South Yorkshire Times June 28, 1947
“No Axe to Grind”
Pensioners Views on Cadeby Ballot Query
67 year old Mr Tom Hill former president and treasurer of Cadeby main branch of the old Yorkshire Mineworkers Association, whose intervention on behalf of his fellow old age pensioners caused the cancellation of Cadeby’s annual ballot for branch officials. Told the “South Yorkshire Times” on Monday the reason for his stand.
The ballot stands adjourned until an official from the Yorkshire area headquarters of the National Union of Mineworkers visits the branch to discuss the position.
“On January 5, 1947,” Mr Hill said, “I was given the honour of handing over the National Coal Board flag at Cadeby on national vesting day. Six months later I am to be disfranchised. Naturally we pensioners are bitter after our lifelong efforts to better conditions for the miners who are in the industry today. It is a bitter pill for the old men to swallow.
“I retired in February, 1945. I had worked at the pit since 1908. From 1910 to 1925 I was president of the branch; from 1926 to 1928 I was treasurer. I was a member of the joint board for wages ascertains for Yorkshire (South and West). In 1910 when I took over, there were 3000 employees at Cadeby and only 382 men on the union books. Men who are still working at the colliery can remember how we stood on the bridge, organising, organising, organising, entail the branch was 100%. I think I have made my contribution to make Cadeby a union pit.”
Long Experience of the Industry
Mr Hill pointed out that he and the old age pensioners had no axe to grind except to help in the return of level-headed and sensible branch leaders. Were not the old men, with their long experience of the industry, as much entitled to vote as boys between 14 and 16? The state did not take the vote from pensioners when they began to draw pensions, nor did the councillors at the elections bar the old men.
Cadeby branch of the Union claim they are bound by branch decision that only contribution members – members campaign contributions of sixpence one shilling – are entitled to vote, but the pensioners maintained that they have a right to vote under the rules of the Yorkshire area. They pay contributions of 3d per week and all financial members, they claim, are entitled to vote.

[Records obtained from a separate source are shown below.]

(* ===== verification/Sleeplock.v ===== *)
(** * kernel/sleeplock.c: long-term locks

    A sleeplock guards a cached block or an in-memory inode; a process that
    finds it taken sleeps. The theorems say what a process may rely on
    whatever the other processes do while it sleeps: [acquiresleep] takes
    the lock in a state in which it is free, [releasesleep] frees it and
    makes every process waiting for it runnable. *)

From S2P Require Import Prelude Machine State Printf Sched.

(** ** The sleeplocks of the kernel: [b->lock] and [ip->lock] *)

Inductive slk := SL_buf (b : nat) | SL_inode (i : nat).

#[global] Instance slk_eq_dec : EqDecision slk.
Proof. solve_decision. Defined.

(** [&lk->lk] and [lk] as a channel. *)
Definition slk_lk (lk : slk) : lock :=
  match lk with SL_buf b => Lk_sleepbuf b | SL_inode i => Lk_sleepinode i end.

Definition slk_chan (lk : slk) : chan :=
  match lk with SL_buf b => Ch_sleepbuf b | SL_inode i => Ch_sleepinode i end.

Definition slk_of (lk : slk) (fs : fsstate) : option sleeplock :=
  match lk with
  | SL_buf b => b_lock <$> fs_buf fs !! b
  | SL_inode i => i_lock <$> fs_inode fs !! i
  end.

Definition set_slk (f : sleeplock -> sleeplock) (lk : slk) (fs : fsstate) : fsstate :=
  match lk with
  | SL_buf b => set_fs_buf (alter (fun bf => set_b_lock (f (b_lock bf)) bf) b (fs_buf fs)) fs
  | SL_inode i => set_fs_inode (alter (fun ip => set_i_lock (f (i_lock ip)) ip) i (fs_inode fs)) fs
  end.

Definition get_slk (lk : slk) : K sleeplock := fun s =>
  match slk_of lk (k_fs s) with
  | Some l => Ret l s
  | None => undefined s
  end.

Definition upd_slk (f : sleeplock -> sleeplock) (lk : slk) : K unit :=
  modify (fun s => set_k_fs (set_slk f lk (k_fs s)) s).

(** ** The operations *)

Definition initsleeplock (lk : slk) : K unit :=
  upd_slk (fun l => set_sl_pid 0 (set_sl_locked 0 l)) lk.

Definition acquiresleep (lk : slk) : K unit :=
  acquire (slk_lk lk) ;;;
  loop (fun _ =>
    l <- get_slk lk ;;
    if negb (sl_locked l =? 0)
    then sleep (slk_chan lk) (slk_lk lk) ;;; ret (inl tt)
    else ret (inr tt)) tt ;;;
  upd_slk (set_sl_locked 1) lk ;;;
  p <- curproc ;;
  pr <- get_proc p ;;
  upd_slk (set_sl_pid (p_pid pr)) lk ;;;
  release (slk_lk lk).

Definition releasesleep (lk : slk) : K unit :=
  acquire (slk_lk lk) ;;;
  upd_slk (set_sl_locked 0) lk ;;;
  upd_slk (set_sl_pid 0) lk ;;;
  wakeup (slk_chan lk) ;;;
  release (slk_lk lk).

Definition holdingsleep (lk : slk) : K Z :=
  acquire (slk_lk lk) ;;;
  l <- get_slk lk ;;
  r <- (if sl_locked l =? 0 then ret 0
        else
          p <- curproc ;;
          pr <- get_proc p ;;
          ret (if sl_pid l =? p_pid pr then 1 else 0)) ;;
  release (slk_lk lk) ;;;
  ret r.

(** ** What a process may rely on *)

(** Process [p] running in the kernel, the scheduler's data being well formed
    (under either policy). *)
Definition running (p : nat) (s : kstate) : Prop :=
  sched_ok s /\ k_cur s = Some p /\
  exists pr, k_proc s !! p = Some pr /\ p_state pr = RUNNING.

(** [p] has been switched away in [s] and is resumed in [s']: it holds its own
    lock again and is still the same process. *)
Definition resumed (p : nat) (s s' : kstate) : Prop :=
  running p s' /\ k_held s' = [Lk_proc p] /\
  p_pid <$> k_proc s' !! p = p_pid <$> k_proc s !! p.

Lemma slk_lk_proc lk p : slk_lk lk <> Lk_proc p.
Proof. by destruct lk. Qed.

Lemma slk_lk_queue lk q : slk_lk lk <> Lk_queue q.
Proof. by destruct lk. Qed.

Lemma slk_of_set f lk fs : slk_of lk (set_slk f lk fs) = f <$> slk_of lk fs.
Proof.
  destruct lk as [b|i]; simpl; rewrite list_lookup_alter_eq; by destruct (_ !! _).
Qed.

Lemma slk_of_set_ne f lk lk' fs : lk <> lk' -> slk_of lk' (set_slk f lk fs) = slk_of lk' fs.
Proof.
  intros Hne. destruct lk as [b|i], lk' as [b'|i']; simpl; try done;
    rewrite list_lookup_alter_ne by congruence; done.
Qed.

Lemma get_slk_run lk l s : slk_of lk (k_fs s) = Some l -> get_slk lk s = Ret l s.
Proof. intros H. unfold get_slk. by rewrite H. Qed.

Lemma set_slk_compose f g lk fs : set_slk f lk (set_slk g lk fs) = set_slk (fun l => f (g l)) lk fs.
Proof.
  destruct lk as [b|i]; cbn [set_slk fs_buf fs_inode set_fs_buf set_fs_inode]; by rewrite alter_alter.
Qed.

(** The chain of events in [sleep] keeps what [running] needs. *)
Lemma running_awake lk p s : running p s -> running p (awake lk p s).
Proof.
  intros (HI & Hc & pr & Hpr & Hst). split; [|split; [done|]].
  - by apply (sched_ok_alter s _ p (set_p_chan None)).
  - exists (set_p_chan None pr). split; [|done]. unfold awake. kred. by rewrite list_lookup_alter_eq, Hpr.
Qed.

(** The processor is given up with the lock's owner waiting on its channel. *)
Definition own (lk : slk) (pid : Z) (fs : fsstate) : fsstate :=
  set_slk (fun _ => mkSleeplock 1 pid) lk fs.

Lemma acquiresleep_take lk l s p pr :
  slk_of lk (k_fs s) = Some l -> k_cur s = Some p -> k_proc s !! p = Some pr -> k_held s = [slk_lk lk] ->
  (upd_slk (set_sl_locked 1) lk ;;; p <- curproc ;; pr <- get_proc p ;;
   upd_slk (set_sl_pid (p_pid pr)) lk ;;; release (slk_lk lk)) s
  = Ret tt (set_k_held [] (set_k_fs (own lk (p_pid pr) (k_fs s)) s)).
Proof.
  intros Hl Hc Hp Hh. unfold upd_slk. krun. set (s1 := set_k_fs _ s).
  assert (Hcp : curproc s1 = Ret p s1) by (unfold curproc, s1; kred; by rewrite Hc).
  assert (Hgp : get_proc p s1 = Ret pr s1) by (unfold get_proc, s1; kred; by rewrite Hp).
  krun. erewrite (release_head _ []) by exact Hh. unfold s1. kred. rewrite set_slk_compose. done.
Qed.

(** [acquiresleep] called without locks returns, however often the other
    processes keep it waiting (up to 2^64 times), holding no spinlock and
    owning the sleeplock, which it took in a state in which it was free:
    either the state of the call or a state the process was resumed in ([P]
    stands for any property of these states); nothing else of the file
    system's state is touched. It never panics. *)
Theorem acquiresleep_correct n lk s p pr (P : fsstate -> Prop) :
  running p s -> k_held s = [] -> k_proc s !! p = Some pr -> is_Some (slk_of lk (k_fs s)) -> P (k_fs s) ->
  Z.of_nat n < 2 ^ 64 - 1 ->
  okay n (fun _ s s' => resumed p s s' /\ P (k_fs s') /\ is_Some (slk_of lk (k_fs s')))
    (fun _ _ s' => exists fs l, P fs /\ slk_of lk fs = Some l /\ sl_locked l = 0 /\
       k_held s' = [] /\ k_fs s' = own lk (p_pid pr) fs)
    (acquiresleep lk s).
Proof.
  intros Hrun Hh Hpr Hl HP Hn. unfold acquiresleep. krun. rewrite Hh. apply okay_bind.
  set (I := fun (_ : nat) (_ : unit) s => running p s /\ k_held s = [slk_lk lk] /\ P (k_fs s) /\
              is_Some (slk_of lk (k_fs s)) /\ exists pr', k_proc s !! p = Some pr' /\ p_pid pr' = p_pid pr).
  apply (okay_loop _ _ I (fun _ _ => 0%nat)); [|split_and!; eauto; by rewrite Hh|lia].
  clear s Hrun Hh Hpr Hl HP Hn n. intros n [] s (Hrun & Hh & HP & [l Hl] & pr' & Hpr & Hpid).
  rewrite (bind_Ret _ _ _ _ _ (get_slk_run lk l s Hl)). destruct (Z.eqb_spec (sl_locked l) 0) as [Hz|Hz]; cbn [negb].
  - apply (okay_Ret _ _ _ _ (inr tt) s); [done|]. pose proof (proj1 (proj2 Hrun)) as Hc.
    eapply okay_Ret; [by apply (acquiresleep_take lk l s p pr')|]. cbv beta.
    exists (k_fs s), l. by rewrite Hpid.
  - apply okay_bind. destruct Hrun as (Hqs & Hc & pr2 & Hpr2 & Hst).
    assert (pr2 = pr') as -> by congruence.
    apply (okay_sleep _ _ _ _ _ s p pr'); try done; [apply slk_lk_proc|].
    intros n' s' -> [(Hrun' & Hh' & Hp') [HP' Hl']]. split; [done|]. cbn. split; [|lia].
    split; [by apply running_awake|]. split; [done|]. split; [done|]. split; [done|].
    unfold asleep in Hp'. kred. rewrite list_lookup_insert_eq in Hp' by (by apply (lookup_lt_Some _ _ _ Hpr)).
    destruct (k_proc s' !! p) as [pr3|] eqn:E3; [|discriminate]. injection Hp' as Hp'.
    exists (set_p_chan None pr3). split; [|cbn; congruence]. unfold awake. kred. by rewrite list_lookup_alter_eq, E3.
Qed.

(** [releasesleep] as one step: needed by the code that releases buffers and
    inodes. *)
Lemma releasesleep_run lk s :
  sched_ok s -> slk_lk lk ∉ k_held s -> (forall i, Lk_queue i ∉ k_held s) -> (forall i, Lk_proc i ∉ k_held s) ->
  exists s', releasesleep lk s = Ret tt s' /\ sched_ok s' /\
    k_fs s' = set_slk (fun _ => mkSleeplock 0 0) lk (k_fs s) /\
    s' = set_k_fs (k_fs s') (set_k_queue (k_queue s') (set_k_proc (k_proc s') s)) /\
    forall p pr, k_proc s !! p = Some pr -> exists pr', k_proc s' !! p = Some pr' /\
      set_p_next None pr' = set_p_next None (wakes (slk_chan lk) s p pr).
Proof.
  intros HI Hlk Hlq Hlp. unfold releasesleep, upd_slk. krun. rewrite set_slk_compose.
  set (s1 := set_k_fs _ _). assert (HI1 : sched_ok s1) by (by apply (sched_ok_ext s)).
  destruct (wakeup_run (slk_chan lk) s1 HI1) as (s2 & E2 & HI2 & Es2 & Hp2).
  { intros i. apply not_elem_of_cons. split; [intros H; symmetry in H; by apply slk_lk_queue in H|apply Hlq]. }
  { intros i. apply not_elem_of_cons. split; [intros H; symmetry in H; by apply slk_lk_proc in H|apply Hlp]. }
  krun. rewrite (release_head _ (k_held s) s2) by (by rewrite Es2).
  exists (set_k_held (k_held s) s2). split; [done|]. split; [by apply (sched_ok_ext s2)|].
  kred. split; [by rewrite Es2|]. split; [rewrite Es2; by destruct s|exact Hp2].
Qed.

(** [releasesleep] frees the sleeplock, makes every process asleep on it
    runnable and changes nothing else; a process that called it with no
    spinlock held has none afterwards. *)
Theorem releasesleep_correct lk s p l :
  running p s -> k_held s = [] -> slk_of lk (k_fs s) = Some l ->
  exists s', releasesleep lk s = Ret tt s' /\ running p s' /\ k_held s' = [] /\
    slk_of lk (k_fs s') = Some (mkSleeplock 0 0) /\
    (forall lk', lk' <> lk -> slk_of lk' (k_fs s') = slk_of lk' (k_fs s)) /\
    (forall q pr, k_proc s !! q = Some pr -> p_state pr = SLEEPING -> p_chan pr = Some (slk_chan lk) ->
       exists pr', k_proc s' !! q = Some pr' /\ p_state pr' = RUNNABLE) /\
    (forall q pr, k_proc s !! q = Some pr -> p_state pr <> SLEEPING \/ p_chan pr <> Some (slk_chan lk) ->
       exists pr', k_proc s' !! q = Some pr' /\ set_p_next None pr' = set_p_next None pr).
Proof.
  intros (HI & Hc & pr & Hpr & Hst) Hh Hl.
  destruct (releasesleep_run lk s HI) as (s' & E & HI' & Hfs & Es & Hp);
    [rewrite Hh; apply not_elem_of_nil|intros i; rewrite Hh; apply not_elem_of_nil..|].
  exists s'. split; [done|]. assert (Hw : wakes (slk_chan lk) s p pr = pr).
  { unfold wakes. rewrite decide_False by (rewrite Hst; intros (_ & ? & _); discriminate). done. }
  split_and!.
  - split; [done|]. split; [by rewrite Es|]. destruct (Hp p pr Hpr) as (pr' & Hpr' & Epr).
    exists pr'. split; [done|]. rewrite Hw in Epr. by rewrite (proj1 (but_next_fields _ _ Epr)).
  - by rewrite Es.
  - by rewrite Hfs, slk_of_set, Hl.
  - intros lk' Hne. rewrite Hfs. by apply slk_of_set_ne.
  - intros q qr Hq Hs Hch. destruct (Hp q qr Hq) as (pr' & Hpr' & Epr). exists pr'. split; [done|].
    rewrite (proj1 (but_next_fields _ _ Epr)). unfold wakes. rewrite decide_True; [done|].
    split; [|done]. intros Hcq. rewrite Hc in Hcq. injection Hcq as <-. congruence.
  - intros q qr Hq Hs. destruct (Hp q qr Hq) as (pr' & Hpr' & Epr). exists pr'. split; [done|].
    rewrite Epr. unfold wakes. rewrite decide_False; [done|]. tauto.
Qed.

Lemma holdingsleep_run lk l s p pr :
  slk_of lk (k_fs s) = Some l -> slk_lk lk ∉ k_held s -> k_cur s = Some p -> k_proc s !! p = Some pr ->
  holdingsleep lk s = Ret (if negb (sl_locked l =? 0) && (sl_pid l =? p_pid pr) then 1 else 0) s.
Proof.
  intros Hl Hlk Hc Hp. unfold holdingsleep. krun. set (s1 := set_k_held _ s).
  assert (Hg : get_slk lk s1 = Ret l s1) by (by apply get_slk_run). krun.
  assert (Hcp : curproc s1 = Ret p s1) by (unfold curproc, s1; kred; by rewrite Hc).
  assert (Hgp : get_proc p s1 = Ret pr s1) by (unfold get_proc, s1; kred; by rewrite Hp).
  destruct (sl_locked l =? 0); cbn [negb andb]; krun; unfold s1; by destruct s.
Qed.

(** Without contention [acquiresleep] takes the lock at once. *)
Lemma acquiresleep_run lk l s p pr :
  slk_of lk (k_fs s) = Some l -> sl_locked l = 0 -> k_held s = [] -> k_cur s = Some p -> k_proc s !! p = Some pr ->
  acquiresleep lk s = Ret tt (set_k_fs (own lk (p_pid pr) (k_fs s)) s).
Proof.
  intros Hl Hz Hh Hc Hp. unfold acquiresleep. krun. rewrite Hh. set (s1 := set_k_held _ s).
  rewrite (bind_Ret _ _ s1 tt s1).
  - rewrite (acquiresleep_take lk l s1 p pr Hl Hc Hp eq_refl). unfold s1. kred. rewrite <- Hh. by destruct s.
  - apply (loop_runs _ 1); [|done]. constructor.
    rewrite (bind_Ret _ _ _ _ _ (get_slk_run lk l s1 Hl)). by rewrite Hz.
Qed.

(** ** The theorems on a buffer for which two processes compete *)

Module SleeplockWitness.
Import SchedWitness.

(** Process 0 runs; process 1 is to wait for buffer 3, which process 7 holds. *)
Definition busy : kstate :=
  set_k_fs (set_slk (fun _ => mkSleeplock 1 7) (SL_buf 3) (k_fs (rr_table (Some 0%nat) []))) (rr_table (Some 0%nat) []).

Lemma busy_running : running 0 busy.
Proof.
  split; [|split; [done|by exists (set_p_state RUNNING proc0)]].
  apply (sched_ok_ext (rr_table (Some 0%nat) [])); [apply rr_table_ok|done..].
Qed.

Lemma acquiresleep_correct_witness :
  okay 5 (fun _ s s' => resumed 0 s s' /\ True /\ is_Some (slk_of (SL_buf 3) (k_fs s')))
    (fun _ _ s' => exists fs l, True /\ slk_of (SL_buf 3) fs = Some l /\ sl_locked l = 0 /\
       k_held s' = [] /\ k_fs s' = own (SL_buf 3) 0 fs)
    (acquiresleep (SL_buf 3) busy).
Proof.
  apply (acquiresleep_correct 5 (SL_buf 3) busy 0 (set_p_state RUNNING proc0) (fun _ => True));
    [apply busy_running|reflexivity|reflexivity|by eexists|done|done].
Defined.

Lemma releasesleep_correct_witness :
  exists s', releasesleep (SL_buf 3) busy = Ret tt s' /\ slk_of (SL_buf 3) (k_fs s') = Some (mkSleeplock 0 0).
Proof.
  destruct (releasesleep_correct (SL_buf 3) busy 0 (mkSleeplock 1 7) busy_running eq_refl eq_refl)
    as (s' & E & _ & _ & Hl & _).
  exists s'. split; [exact E|exact Hl].
Defined.
End SleeplockWitness.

“Of the shilling contribution paid by contributory members,” Mr Hill explained, “an amount of 7 ½ goes to the Federation respect of strike pay, of which the pensioners will never be in need and that of the remaining 4 ½d, 3 ½ pence goes to Barnsley to help pay officials and area expenses for deputations, etc.”
There are five candidates in the ballot for the position of secretary and five for the position of delegate. The retiring officials, Messrs J. Madin, who has held the secretary ship for 18 years, and Salt, are seeking re-election.